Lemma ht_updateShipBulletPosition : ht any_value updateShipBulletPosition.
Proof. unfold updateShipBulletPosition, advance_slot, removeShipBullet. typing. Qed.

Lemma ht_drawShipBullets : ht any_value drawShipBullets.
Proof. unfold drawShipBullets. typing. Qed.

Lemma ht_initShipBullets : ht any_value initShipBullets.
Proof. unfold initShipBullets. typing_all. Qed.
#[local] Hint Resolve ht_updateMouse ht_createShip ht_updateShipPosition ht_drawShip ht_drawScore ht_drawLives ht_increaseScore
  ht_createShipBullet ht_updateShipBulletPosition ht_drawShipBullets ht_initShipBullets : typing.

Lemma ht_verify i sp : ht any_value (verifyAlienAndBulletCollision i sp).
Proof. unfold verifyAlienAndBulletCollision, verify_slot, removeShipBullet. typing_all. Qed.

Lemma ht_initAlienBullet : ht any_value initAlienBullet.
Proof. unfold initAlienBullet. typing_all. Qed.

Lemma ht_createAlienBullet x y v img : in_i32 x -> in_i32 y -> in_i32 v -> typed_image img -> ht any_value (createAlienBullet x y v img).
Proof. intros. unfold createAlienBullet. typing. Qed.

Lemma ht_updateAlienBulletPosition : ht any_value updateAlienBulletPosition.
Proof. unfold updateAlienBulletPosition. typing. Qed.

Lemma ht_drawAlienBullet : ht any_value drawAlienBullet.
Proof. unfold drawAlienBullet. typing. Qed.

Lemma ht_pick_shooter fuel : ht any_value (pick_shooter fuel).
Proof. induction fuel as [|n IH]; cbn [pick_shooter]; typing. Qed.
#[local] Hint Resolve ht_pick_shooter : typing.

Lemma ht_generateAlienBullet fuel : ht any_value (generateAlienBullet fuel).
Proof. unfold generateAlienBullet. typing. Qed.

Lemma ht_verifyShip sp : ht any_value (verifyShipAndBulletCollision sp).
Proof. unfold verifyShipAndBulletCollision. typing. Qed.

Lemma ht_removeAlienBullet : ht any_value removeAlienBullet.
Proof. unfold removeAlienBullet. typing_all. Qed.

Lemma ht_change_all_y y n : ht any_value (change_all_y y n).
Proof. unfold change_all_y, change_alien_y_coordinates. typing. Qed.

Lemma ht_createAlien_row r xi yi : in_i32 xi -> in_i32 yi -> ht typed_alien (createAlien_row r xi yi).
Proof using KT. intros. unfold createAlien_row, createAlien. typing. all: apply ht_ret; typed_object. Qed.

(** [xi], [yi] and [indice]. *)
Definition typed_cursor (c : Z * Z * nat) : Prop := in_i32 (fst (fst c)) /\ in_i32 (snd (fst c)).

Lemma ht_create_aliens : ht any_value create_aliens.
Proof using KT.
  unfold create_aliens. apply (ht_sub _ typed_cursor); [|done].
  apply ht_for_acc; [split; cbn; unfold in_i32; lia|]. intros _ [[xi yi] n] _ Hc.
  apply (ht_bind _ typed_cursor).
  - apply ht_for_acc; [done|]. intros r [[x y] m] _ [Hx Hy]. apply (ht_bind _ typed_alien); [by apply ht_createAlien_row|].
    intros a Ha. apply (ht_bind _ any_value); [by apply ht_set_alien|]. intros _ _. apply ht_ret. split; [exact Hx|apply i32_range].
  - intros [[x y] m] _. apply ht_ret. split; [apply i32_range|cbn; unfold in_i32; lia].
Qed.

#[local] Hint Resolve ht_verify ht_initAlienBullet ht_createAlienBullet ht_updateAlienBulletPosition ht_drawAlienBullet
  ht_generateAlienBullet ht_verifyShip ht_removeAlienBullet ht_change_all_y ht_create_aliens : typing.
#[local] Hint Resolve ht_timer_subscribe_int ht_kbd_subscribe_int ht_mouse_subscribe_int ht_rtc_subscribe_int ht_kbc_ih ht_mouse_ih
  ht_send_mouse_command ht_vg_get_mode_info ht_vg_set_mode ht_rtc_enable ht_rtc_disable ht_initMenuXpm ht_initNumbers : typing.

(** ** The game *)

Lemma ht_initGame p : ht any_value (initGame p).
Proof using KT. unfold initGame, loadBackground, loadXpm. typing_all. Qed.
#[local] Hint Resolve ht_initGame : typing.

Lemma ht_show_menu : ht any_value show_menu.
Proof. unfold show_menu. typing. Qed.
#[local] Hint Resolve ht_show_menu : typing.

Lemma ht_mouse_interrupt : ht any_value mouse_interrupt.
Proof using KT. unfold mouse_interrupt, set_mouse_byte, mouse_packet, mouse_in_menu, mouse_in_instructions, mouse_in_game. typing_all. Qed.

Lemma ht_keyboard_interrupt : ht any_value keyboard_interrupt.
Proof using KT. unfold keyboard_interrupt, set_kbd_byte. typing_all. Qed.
::::
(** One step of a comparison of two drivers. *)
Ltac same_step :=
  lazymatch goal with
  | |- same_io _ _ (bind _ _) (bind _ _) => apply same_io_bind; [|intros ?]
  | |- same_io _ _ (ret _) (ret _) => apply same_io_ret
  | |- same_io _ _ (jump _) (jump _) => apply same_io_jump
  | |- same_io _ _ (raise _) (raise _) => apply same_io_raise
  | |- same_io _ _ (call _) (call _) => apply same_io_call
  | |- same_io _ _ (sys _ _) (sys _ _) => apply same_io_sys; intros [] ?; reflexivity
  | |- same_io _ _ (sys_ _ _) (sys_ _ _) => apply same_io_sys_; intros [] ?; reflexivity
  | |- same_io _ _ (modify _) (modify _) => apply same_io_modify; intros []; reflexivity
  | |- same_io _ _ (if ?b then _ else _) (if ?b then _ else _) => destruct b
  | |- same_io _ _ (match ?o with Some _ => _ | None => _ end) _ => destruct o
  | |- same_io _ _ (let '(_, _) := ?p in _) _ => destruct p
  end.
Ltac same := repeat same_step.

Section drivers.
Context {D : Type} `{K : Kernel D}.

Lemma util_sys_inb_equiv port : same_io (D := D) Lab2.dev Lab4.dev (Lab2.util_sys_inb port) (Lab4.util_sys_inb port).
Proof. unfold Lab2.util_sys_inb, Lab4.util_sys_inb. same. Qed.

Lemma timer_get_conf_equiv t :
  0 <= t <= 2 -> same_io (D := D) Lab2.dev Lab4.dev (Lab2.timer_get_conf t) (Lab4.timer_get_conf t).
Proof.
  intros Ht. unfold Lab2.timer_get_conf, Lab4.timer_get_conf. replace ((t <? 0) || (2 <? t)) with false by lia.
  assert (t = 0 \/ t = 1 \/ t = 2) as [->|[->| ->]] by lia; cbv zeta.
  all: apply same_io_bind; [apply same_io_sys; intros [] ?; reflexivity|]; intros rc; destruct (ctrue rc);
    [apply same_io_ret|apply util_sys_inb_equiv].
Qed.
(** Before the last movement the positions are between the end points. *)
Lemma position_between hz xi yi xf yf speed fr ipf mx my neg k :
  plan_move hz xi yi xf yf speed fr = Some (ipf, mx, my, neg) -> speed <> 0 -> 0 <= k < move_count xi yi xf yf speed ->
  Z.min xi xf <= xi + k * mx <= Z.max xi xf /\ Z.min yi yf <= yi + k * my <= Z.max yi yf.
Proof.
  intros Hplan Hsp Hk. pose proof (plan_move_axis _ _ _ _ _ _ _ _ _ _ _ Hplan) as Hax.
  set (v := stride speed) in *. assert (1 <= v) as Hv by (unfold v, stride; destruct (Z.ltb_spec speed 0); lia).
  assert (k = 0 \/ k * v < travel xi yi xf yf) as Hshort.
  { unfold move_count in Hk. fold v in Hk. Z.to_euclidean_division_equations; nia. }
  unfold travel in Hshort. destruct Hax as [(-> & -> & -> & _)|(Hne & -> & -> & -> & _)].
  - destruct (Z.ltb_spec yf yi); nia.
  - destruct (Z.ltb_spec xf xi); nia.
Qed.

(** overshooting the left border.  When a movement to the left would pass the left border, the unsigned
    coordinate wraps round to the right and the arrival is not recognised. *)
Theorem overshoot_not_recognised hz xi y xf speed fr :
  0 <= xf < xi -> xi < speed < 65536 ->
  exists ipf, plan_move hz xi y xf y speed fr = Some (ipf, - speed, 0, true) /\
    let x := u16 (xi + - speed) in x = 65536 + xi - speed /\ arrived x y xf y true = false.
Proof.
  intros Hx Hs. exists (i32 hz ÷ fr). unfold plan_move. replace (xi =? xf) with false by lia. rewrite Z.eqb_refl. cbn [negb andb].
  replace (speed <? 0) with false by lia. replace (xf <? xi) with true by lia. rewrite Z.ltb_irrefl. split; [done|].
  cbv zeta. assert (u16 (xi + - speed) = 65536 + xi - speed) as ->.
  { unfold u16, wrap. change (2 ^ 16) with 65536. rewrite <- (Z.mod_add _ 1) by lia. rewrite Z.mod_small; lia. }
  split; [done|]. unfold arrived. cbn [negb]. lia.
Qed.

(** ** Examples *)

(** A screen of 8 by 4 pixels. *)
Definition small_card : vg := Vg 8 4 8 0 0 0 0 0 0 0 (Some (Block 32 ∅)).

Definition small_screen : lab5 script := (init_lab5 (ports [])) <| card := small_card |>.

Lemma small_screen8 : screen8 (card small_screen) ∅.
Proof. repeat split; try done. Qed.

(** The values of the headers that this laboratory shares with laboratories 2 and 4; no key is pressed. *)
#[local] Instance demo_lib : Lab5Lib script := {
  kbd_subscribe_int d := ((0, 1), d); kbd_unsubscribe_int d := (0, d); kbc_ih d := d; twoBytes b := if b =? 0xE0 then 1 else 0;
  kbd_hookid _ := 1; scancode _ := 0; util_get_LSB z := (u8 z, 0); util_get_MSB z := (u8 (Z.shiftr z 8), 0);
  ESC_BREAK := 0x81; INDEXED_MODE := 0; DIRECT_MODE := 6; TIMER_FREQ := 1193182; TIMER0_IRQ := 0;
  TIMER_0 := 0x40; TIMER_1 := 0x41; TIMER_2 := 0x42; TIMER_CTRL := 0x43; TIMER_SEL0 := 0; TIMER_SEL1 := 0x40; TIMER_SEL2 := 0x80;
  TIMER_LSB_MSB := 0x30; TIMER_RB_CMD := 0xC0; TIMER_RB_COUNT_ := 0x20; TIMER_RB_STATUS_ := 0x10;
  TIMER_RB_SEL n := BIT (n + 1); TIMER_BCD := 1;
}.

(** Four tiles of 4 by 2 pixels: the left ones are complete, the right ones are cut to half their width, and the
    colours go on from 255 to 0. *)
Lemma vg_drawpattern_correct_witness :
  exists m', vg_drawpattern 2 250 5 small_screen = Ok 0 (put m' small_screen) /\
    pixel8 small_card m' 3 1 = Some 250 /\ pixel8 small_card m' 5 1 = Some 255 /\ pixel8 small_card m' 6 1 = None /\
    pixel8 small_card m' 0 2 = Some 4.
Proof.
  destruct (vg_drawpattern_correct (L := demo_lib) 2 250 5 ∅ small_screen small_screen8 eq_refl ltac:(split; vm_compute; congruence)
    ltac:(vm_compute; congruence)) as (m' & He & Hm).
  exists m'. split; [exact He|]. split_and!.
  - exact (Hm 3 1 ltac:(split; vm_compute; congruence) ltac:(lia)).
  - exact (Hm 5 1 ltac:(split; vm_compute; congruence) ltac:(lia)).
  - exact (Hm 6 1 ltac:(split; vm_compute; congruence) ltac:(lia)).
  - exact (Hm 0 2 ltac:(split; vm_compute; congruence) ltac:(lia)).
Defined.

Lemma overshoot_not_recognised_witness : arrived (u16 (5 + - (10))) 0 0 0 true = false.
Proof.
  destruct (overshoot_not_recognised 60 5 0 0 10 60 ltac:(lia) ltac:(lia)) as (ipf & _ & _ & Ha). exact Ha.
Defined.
::::
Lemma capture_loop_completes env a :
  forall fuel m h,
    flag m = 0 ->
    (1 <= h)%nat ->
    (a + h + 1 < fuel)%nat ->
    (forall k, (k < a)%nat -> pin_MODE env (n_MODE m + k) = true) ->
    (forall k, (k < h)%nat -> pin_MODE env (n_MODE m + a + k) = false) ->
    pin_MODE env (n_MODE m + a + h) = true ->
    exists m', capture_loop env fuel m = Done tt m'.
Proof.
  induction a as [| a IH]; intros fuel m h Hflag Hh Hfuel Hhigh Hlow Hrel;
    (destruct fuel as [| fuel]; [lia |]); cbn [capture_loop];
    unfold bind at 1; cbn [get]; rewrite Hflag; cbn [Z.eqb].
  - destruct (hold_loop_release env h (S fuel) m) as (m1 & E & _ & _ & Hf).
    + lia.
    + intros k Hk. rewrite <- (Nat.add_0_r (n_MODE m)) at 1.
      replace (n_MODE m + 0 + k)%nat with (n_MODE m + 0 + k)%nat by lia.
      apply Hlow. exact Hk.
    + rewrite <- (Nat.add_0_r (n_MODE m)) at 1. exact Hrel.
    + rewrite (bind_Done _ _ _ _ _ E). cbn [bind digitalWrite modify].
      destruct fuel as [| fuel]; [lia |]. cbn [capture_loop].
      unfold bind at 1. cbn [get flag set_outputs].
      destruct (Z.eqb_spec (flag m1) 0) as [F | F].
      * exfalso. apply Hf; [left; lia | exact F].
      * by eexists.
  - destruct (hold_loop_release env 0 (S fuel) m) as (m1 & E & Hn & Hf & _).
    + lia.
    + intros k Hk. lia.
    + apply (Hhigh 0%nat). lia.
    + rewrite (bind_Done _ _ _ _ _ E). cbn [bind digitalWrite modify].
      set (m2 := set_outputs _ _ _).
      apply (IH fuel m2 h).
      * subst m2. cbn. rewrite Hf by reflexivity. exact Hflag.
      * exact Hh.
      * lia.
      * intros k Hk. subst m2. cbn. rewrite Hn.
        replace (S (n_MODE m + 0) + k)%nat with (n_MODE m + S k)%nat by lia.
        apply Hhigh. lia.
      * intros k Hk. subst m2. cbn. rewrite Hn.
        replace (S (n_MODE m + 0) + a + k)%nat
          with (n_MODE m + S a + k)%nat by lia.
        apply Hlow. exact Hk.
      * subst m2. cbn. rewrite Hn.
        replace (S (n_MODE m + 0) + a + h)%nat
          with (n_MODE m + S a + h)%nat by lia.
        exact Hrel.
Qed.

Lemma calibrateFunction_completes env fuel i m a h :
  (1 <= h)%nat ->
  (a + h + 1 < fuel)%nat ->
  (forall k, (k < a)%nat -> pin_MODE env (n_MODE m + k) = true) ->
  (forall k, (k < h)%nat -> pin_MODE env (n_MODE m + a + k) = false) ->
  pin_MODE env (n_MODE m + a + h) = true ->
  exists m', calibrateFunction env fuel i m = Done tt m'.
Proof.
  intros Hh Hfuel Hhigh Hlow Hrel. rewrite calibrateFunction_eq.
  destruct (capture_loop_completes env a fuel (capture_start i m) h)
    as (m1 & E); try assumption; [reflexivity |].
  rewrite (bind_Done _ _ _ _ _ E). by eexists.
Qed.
::::
Task to carry out
Beginning with the line containing "Section drivers." in the material above, copy every line exactly until you have copied the line containing "unfold move_count in".

Response to this task
Section drivers.
Context {D : Type} `{K : Kernel D}.

Lemma util_sys_inb_equiv port : same_io (D := D) Lab2.dev Lab4.dev (Lab2.util_sys_inb port) (Lab4.util_sys_inb port).
Proof. unfold Lab2.util_sys_inb, Lab4.util_sys_inb. same. Qed.

Lemma timer_get_conf_equiv t :
  0 <= t <= 2 -> same_io (D := D) Lab2.dev Lab4.dev (Lab2.timer_get_conf t) (Lab4.timer_get_conf t).
Proof.
  intros Ht. unfold Lab2.timer_get_conf, Lab4.timer_get_conf. replace ((t <? 0) || (2 <? t)) with false by lia.
  assert (t = 0 \/ t = 1 \/ t = 2) as [->|[->| ->]] by lia; cbv zeta.
  all: apply same_io_bind; [apply same_io_sys; intros [] ?; reflexivity|]; intros rc; destruct (ctrue rc);
    [apply same_io_ret|apply util_sys_inb_equiv].
Qed.
(** Before the last movement the positions are between the end points. *)
Lemma position_between hz xi yi xf yf speed fr ipf mx my neg k :
  plan_move hz xi yi xf yf speed fr = Some (ipf, mx, my, neg) -> speed <> 0 -> 0 <= k < move_count xi yi xf yf speed ->
  Z.min xi xf <= xi + k * mx <= Z.max xi xf /\ Z.min yi yf <= yi + k * my <= Z.max yi yf.
Proof.
  intros Hplan Hsp Hk. pose proof (plan_move_axis _ _ _ _ _ _ _ _ _ _ _ Hplan) as Hax.
  set (v := stride speed) in *. assert (1 <= v) as Hv by (unfold v, stride; destruct (Z.ltb_spec speed 0); lia).
  assert (k = 0 \/ k * v < travel xi yi xf yf) as Hshort.
  { unfold move_count in Hk. fold v in Hk. Z.to_euclidean_division_equations; nia. }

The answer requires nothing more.